Portanto, não houve protesto formal, também porque, como a China é um dos poucos países do mundo que não tem relações diplomáticas com a Santa Sé, não houve canais adequados para uma queixa formal.

O Cardeal, contudo, parecia um pouco sacrificial. Defensor da democracia em Hong Kong, que sempre se opôs fortemente ao acordo, o Cardeal Zen chegou ao ponto de tentar impedir a renovação, indo a Roma e tentando ser recebido pelo Papa. Mas foi relativamente bem sucedido. Encontrou-se apenas brevemente com o Cardeal Pietro Parolin, o Secretário de Estado do Vaticano. Foi o sinal definitivo de que o Papa não iria parar para ouvir a razão sobre o acordo. O mais recente de uma série de sinais.

Sinais para a China

Anteriormente, em Outubro de 2019, o Papa Francisco tinha enviado um telegrama a Hong Kong enquanto sobrevoava o seu território, a caminho do Japão. No voo de regresso, ele tinha diminuído a importância do telegrama, dizendo que era um telegrama de cortesia enviado a todos os estados. Estas são declarações parcialmente enganadoras, uma vez que Hong Kong não é um Estado, mas é apreciada por Pequim, ao ponto de o Ministro dos Negócios Estrangeiros Geng Shuang ter sublinhado que do Papa "a China aprecia a amizade e a gentileza".

E não só isso. No seu itinerário para o Japão, o Papa Francisco tinha voado sobre a China e Taiwan.

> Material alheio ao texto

(* ===== verification/ConfigHTTP.v ===== *)
(** * HTTP client and server configuration

    [config/http.go]: TLS versions, curves and cipher suites, the configuration
    of HTTP clients and servers and its validation; [config/validate.go]. *)

From stdpp Require Import base gmap strings list.
From Stdlib Require Import Ascii Strings.Byte.
From S2P Require Import Prelude Messages GoStrings.

Local Open Scope Z_scope.

(** ** The libraries the validation asks

    The file system, [net/url], [net], [crypto/x509] and [crypto/tls]: what each
    call answers, [None] being no error. *)
Record Library := MkLibrary {
  os_Stat : string → bool + error;                (** [IsDir()] of the file *)
  os_ReadFile : string → list byte + error;
  url_ParseRequestURI : string → option error;
  url_Parse : string → option error;
  net_SplitHostPort : string → option error;
  net_Dial : string → string → option error;
  x509_AppendCertsFromPEM : list byte → bool;
  x509_SystemCertPool : option error;
  tls_X509KeyPair : list byte → list byte → option error;
  Duration_String : Z → string;
}.

(** [fmt.Errorf("...(%w)", err)] *)
Definition wrap_error (text : string) (e : error) : error :=
  WrapError (Sprintf (text ++ " (%w)") [VString (Error e)]) e.

Definition Errorf (format : string) (args : list value) : error := ErrorString (Sprintf format args).

(** [if err != nil { return f(err) }], then [k]. *)
Definition or_return (err : option error) (f : error → error) (k : option error) : option error :=
  match err with Some e => Some (f e) | None => k end.

Definition Millisecond : Z := 1000000.
Definition Second : Z := 1000 * Millisecond.

(** ** Enumerations *)

Definition validateEnum (val : string) (enum : list string) : option error :=
  if decide (val ∈ enum) then None
  else Some (Errorf "invalid value: %s, expected one of: %s" [VString val; VString (Join ", " enum)]).

Definition TLSVersion12 : string := "1.2".
Definition TLSVersion13 : string := "1.3".

Definition TLSVersion_Validate (t : string) : option error :=
  if decide (t = TLSVersion13) then None
  else if decide (t = TLSVersion12) then None
  else Some (Errorf "unsupported TLS version: %s" [VString t]).

(** [tls.VersionTLS12]; both versions give it. *)
Definition VersionTLS12 : Z := 771.
Definition VersionTLS13 : Z := 772.

Definition GetTLSVersion (t : string) : outcome Z :=
  if decide (t = TLSVersion13) then Done VersionTLS12
  else if decide (t = TLSVersion12) then Done VersionTLS12
  else Panic (Sprintf "invalid TLS version: %s" [VString t]).

Definition curveToID : gmap string Z :=
  list_to_map [("x25519", 29); ("X25519", 29); ("secp256r1", 23); ("prime256v1", 23); ("secp384r1", 24);
               ("secp521r1", 25)].

Definition ECDHCurve_Validate (c : string) : option error :=
  if decide (c ∈ ["x25519"; "X25519"; "secp256r1"; "prime256v1"; "secp384r1"; "secp521r1"]) then None
  else Some (Errorf "invalid ECDH curve: %s" [VString c]).

Definition getCurveID (c : string) : outcome Z :=
  match curveToID !! c with
  | Some curveID => Done curveID
  | None => Panic (Sprintf "invalid ECDH curve: %s" [VString c])
  end.

(** [for _, x := range l { if err := f(x); err != nil { return err } }], then [k]. *)
Fixpoint validate_each {A} (f : A → option error) (l : list A) (k : option error) : option error :=
  match l with
  | [] => k
  | x :: l => match f x with Some e => Some e | None => validate_each f l k end
  end.

(** [GetList]: the loop over the entries, which panics at an unknown one. *)
Fixpoint get_list {A B} (f : A → outcome B) (l : list A) : outcome (list B) :=
  match l with
  | [] => Done []
  | x :: l =>
      match f x with
      | Done b => match get_list f l with Done bs => Done (b :: bs) | Panic s => Panic s | Blocked s => Blocked s end
      | Panic s => Panic s
      | Blocked s => Blocked s
      end
  end.

Definition ECDHCurveList_Validate (c : list string) : option error :=
  validate_each ECDHCurve_Validate c
    (if decide (length c = 0%nat) then Some (Errorf "no ECDH curves provided" []) else None).

Definition ECDHCurveList_GetList (c : list string) : outcome (list Z) := get_list getCurveID c.

Definition stringToCipherSuite : gmap string Z :=
  list_to_map
    [("TLS_AES_128_GCM_SHA256", 4865); ("TLS_AES_256_GCM_SHA384", 4866); ("TLS_CHACHA20_POLY1305_SHA256", 4867);
     ("TLS_ECDHE_ECDSA_WITH_AES_128_GCM_SHA256", 49195); ("TLS_ECDHE_RSA_WITH_AES_128_GCM_SHA256", 49199);
     ("TLS_ECDHE_ECDSA_WITH_AES_256_GCM_SHA384", 49196); ("TLS_ECDHE_RSA_WITH_AES_256_GCM_SHA384", 49200);
     ("TLS_ECDHE_ECDSA_WITH_CHACHA20_POLY1305", 52393); ("TLS_ECDHE_RSA_WITH_CHACHA20_POLY1305", 52392);
     ("ECDHE-ECDSA-AES128-GCM-SHA256", 49195); ("ECDHE-RSA-AES128-GCM-SHA256", 49199);
     ("ECDHE-ECDSA-AES256-GCM-SHA384", 49196); ("ECDHE-RSA-AES256-GCM-SHA384", 49200);
     ("ECDHE-ECDSA-CHACHA20-POLY1305", 52393); ("ECDHE-RSA-CHACHA20-POLY1305", 52392);
     ("TLS_ECDHE_ECDSA_AES_128_GCM_SHA256", 49195); ("TLS_ECDHE_RSA_AES_128_GCM_SHA256", 49199);
     ("TLS_ECDHE_ECDSA_AES_256_GCM_SHA384", 49196); ("TLS_ECDHE_RSA_AES_256_GCM_SHA384", 49200);
     ("TLS_ECDHE_ECDSA_CHACHA20_POLY1305", 52393); ("TLS_ECDHE_RSA_CHACHA20_POLY1305", 52392)].

Definition CipherSuite_Validate (c : string) : option error :=
  match stringToCipherSuite !! c with
  | None => Some (Errorf "unsupported cipher suite: %s" [VString c])
  | Some _ => None
  end.

Definition getCipher (c : string) : outcome Z :=
  match stringToCipherSuite !! c with
  | Some suite => Done suite
  | None => Panic (Sprintf "unsupported cipher suite: %s" [VString c])
  end.

Definition CipherSuiteList_Validate (c : list string) : option error :=
  validate_each CipherSuite_Validate c
    (if decide (length c = 0%nat) then Some (Errorf "no cipher suites provided" []) else None).

Definition CipherSuiteList_GetList (c : list string) : outcome (list Z) := get_list getCipher c.

(** [UnmarshalJSON] and [UnmarshalYAML] of the two lists: [as_list] and
    [as_string] are the results of decoding the document into a list of strings
    and into a string; the entries are appended to what is there. *)
Definition unmarshal_list (what : string) (as_list : list string + error) (as_string : string + error)
    (c : list string) : list string * option error :=
  match as_list with
  | inl decoded => ((c ++ decoded)%list, None)
  | inr _ =>
      match as_string with
      | inr _ => (c, Some (Errorf "failed to unmarshal %s list, neither a list nor a string is provided" [VString what]))
      | inl decodedString => ((c ++ Split decodedString ":"%char)%list, None)
      end
  end.

Definition ECDHCurveList_Unmarshal : list string + error → string + error → list string → list string * option error :=
  unmarshal_list "ECDH curve".
Definition CipherSuiteList_Unmarshal : list string + error → string + error → list string → list string * option error :=
  unmarshal_list "cipher suite".

Definition RequestEncoding_Validate (r : string) : option error :=
  if decide (r = "") then None
  else if decide (r = "JSON") then None
  else if decide (r = "WWW-URLENCODED") then None
  else Some (Errorf "invalid request encoding: %s" [VString r]).

(** ** HTTP clients *)

Record HTTPClientConfiguration := MkHTTPClientConfiguration {
  hc_URL : string;
  hc_AllowRedirects : bool;
  hc_Timeout : Z;
  hc_CACert : string;
  hc_ClientCert : string;
  hc_ClientKey : string;
  hc_TLSVersion : string;
  hc_ECDHCurves : list string;
  hc_CipherSuites : list string;
  hc_RequestEncoding : string;
}.

(** What was loaded: where the CA certificates come from, the client's
    certificate and key. *)
Inductive CertPool := PoolFromPEM (pem : list byte) | PoolOfSystem.

Record HTTPClientCerts := MkHTTPClientCerts {
  CACertPool : option CertPool;
  Cert : option (list byte * list byte);
}.

Section library.
Context (lib : Library).

Definition loadPEM (spec : string) : list byte + error :=
  if negb (HasPrefix (TrimSpace spec) "-----") then os_ReadFile lib spec
  else inl (String.list_byte_of_string spec).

No telegrama enviado a Pequim, saudou a China como uma "nação"; enquanto as saudações em Taipé eram dirigidas ao "povo de Taiwan", embora a nunciatura em Taipé fosse significativamente chamada a nunciatura da China.

Em Julho de 2020, o Papa Francisco tinha também decidido omitir das suas palavras no final do Angelus um apelo a Hong Kong, num momento delicado da renovação do acordo.

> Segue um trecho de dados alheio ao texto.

(** The structures of the Kubernetes client library, with the fields this
    program reads or sets. *)
Record k8s_Container := MkK8sContainer {
  ct_Name : string;
  ct_Image : string;
  ct_Command : list string;
  ct_Env : list (string * string);
  ct_TTY : bool;
  ct_Stdin : bool;
  ct_StdinOnce : bool;
  ct_rest : nat;
}.

Record k8s_PodSpec := MkPodSpec {
  Containers : list k8s_Container;
  InitContainers : list k8s_Container;
  ps_RestartPolicy : string;
  ps_rest : nat;
}.

Record k8s_ObjectMeta := MkObjectMeta {
  om_Namespace : string;
  om_Labels : option (gmap string string);
  om_Annotations : option (gmap string string);
  om_rest : nat;
}.

Record KubernetesPodConfig := MkKubernetesPodConfig {
  pod_Metadata : k8s_ObjectMeta;
  pod_Spec : k8s_PodSpec;
  ConsoleContainerNumber : Z;
  pod_IdleCommand : list string;
  pod_ShellCommand : list string;
  pod_AgentPath : string;
  pod_DisableAgent : bool;
  pod_Subsystems : gmap string string;
  pod_Mode : string;
  pod_ExposeAuthMetadataAsEnv : gmap string string;
  pod_ExposeAuthMetadataAsLabels : gmap string string;
  pod_ExposeAuthMetadataAsAnnotations : gmap string string;
}.

Record KubernetesTimeoutConfig := MkKubernetesTimeoutConfig {
  PodStart : Z;
  PodStop : Z;
  k8s_CommandStart : Z;
  k8s_Signal : Z;
  k8s_Window : Z;
  k8s_HTTP : Z;
}.

Record KubernetesConfig := MkKubernetesConfig {
  Kubernetes_Connection : KubernetesConnectionConfig;
  Pod : KubernetesPodConfig;
  Kubernetes_Timeouts : KubernetesTimeoutConfig;
}.

Definition KubernetesExecutionModeConnection : string := "connection".
Definition KubernetesExecutionModeSession : string := "session".

Definition KubernetesExecutionMode_Validate (e : string) : option error :=
  if decide (e = KubernetesExecutionModeConnection) then None
  else if decide (e = KubernetesExecutionModeSession) then None
  else Some (Errorf "invalid execution mode: %s" [VString e]).

Definition KubernetesTimeoutConfig_Validate (c : KubernetesTimeoutConfig) : option error := None.

Definition KubernetesConnectionConfig_Validate (lib : Library) (c : KubernetesConnectionConfig) : option error :=
  if decide (kc_Host c = "") then Some (newError "host" "no host specified" [])
  else if decide (kc_APIPath c = "") then Some (newError "path" "no API path specified" [])
  else if decide (kc_BearerTokenFile c ≠ "") then
    match os_Stat lib (kc_BearerTokenFile c) with
    | inr err => wrapWithMessage (Some err) "bearerTokenFile" "bearer token file %s not found" [VString (kc_BearerTokenFile c)]
    | inl _ => None
    end
  else None.

(** The loop over the containers of the pod. *)
Fixpoint containers_have_images (i : nat) (l : list k8s_Container) (k : option error) : option error :=
  match l with
  | [] => k
  | c :: l =>
      if decide (ct_Image c = "")
      then wrap (wrap (Some (newError "image" "missing image name" [])) (Sprintf "%d" [VInt (Z.of_nat i)])) "spec"
      else containers_have_images (S i) l k
  end.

Todos estes foram sinais claros para a China, que ele apreciou.

Hoje, o Papa Francisco está a tentar ter cuidado para não irritar o "Dragão Vermelho", mas as negociações para um novo acordo parecem mais difíceis do que nunca. A China gostaria de um maior envolvimento do Vaticano, e poderia mesmo colocar sobre a mesa a possibilidade de um representante não residente da Santa Sé. O mundo católico apela a mais prudência, numa situação que o governo não está de qualquer forma a facilitar.

A prisão do Cardeal Zen acabou por ser um pretexto, uma forma de flexionar os músculos. A acusação, no final, não é de interferência estrangeira, mas de não registar devidamente um fundo humanitário do qual o cardeal e outros cinco membros do mundo democrático eram fideicomissários.

Afinal, pouco, mas o suficiente para enviar uma mensagem à Igreja: tudo está sob controlo.

Para a Santa Sé, no entanto, vale a pena continuar o diálogo. "Estamos conscientes de que estamos a apertar as mãos e que a lâmina da faca pode fazer-nos sangrar, mas é necessário falar com todos", explica um monsenhor que esteve envolvido nas negociações no passado.

No final, o acordo parece sempre uma possibilidade a considerar. Afinal, um velho ditado diplomático do Vaticano afirma que "os acordos são feitos com pessoas em quem não se pode confiar".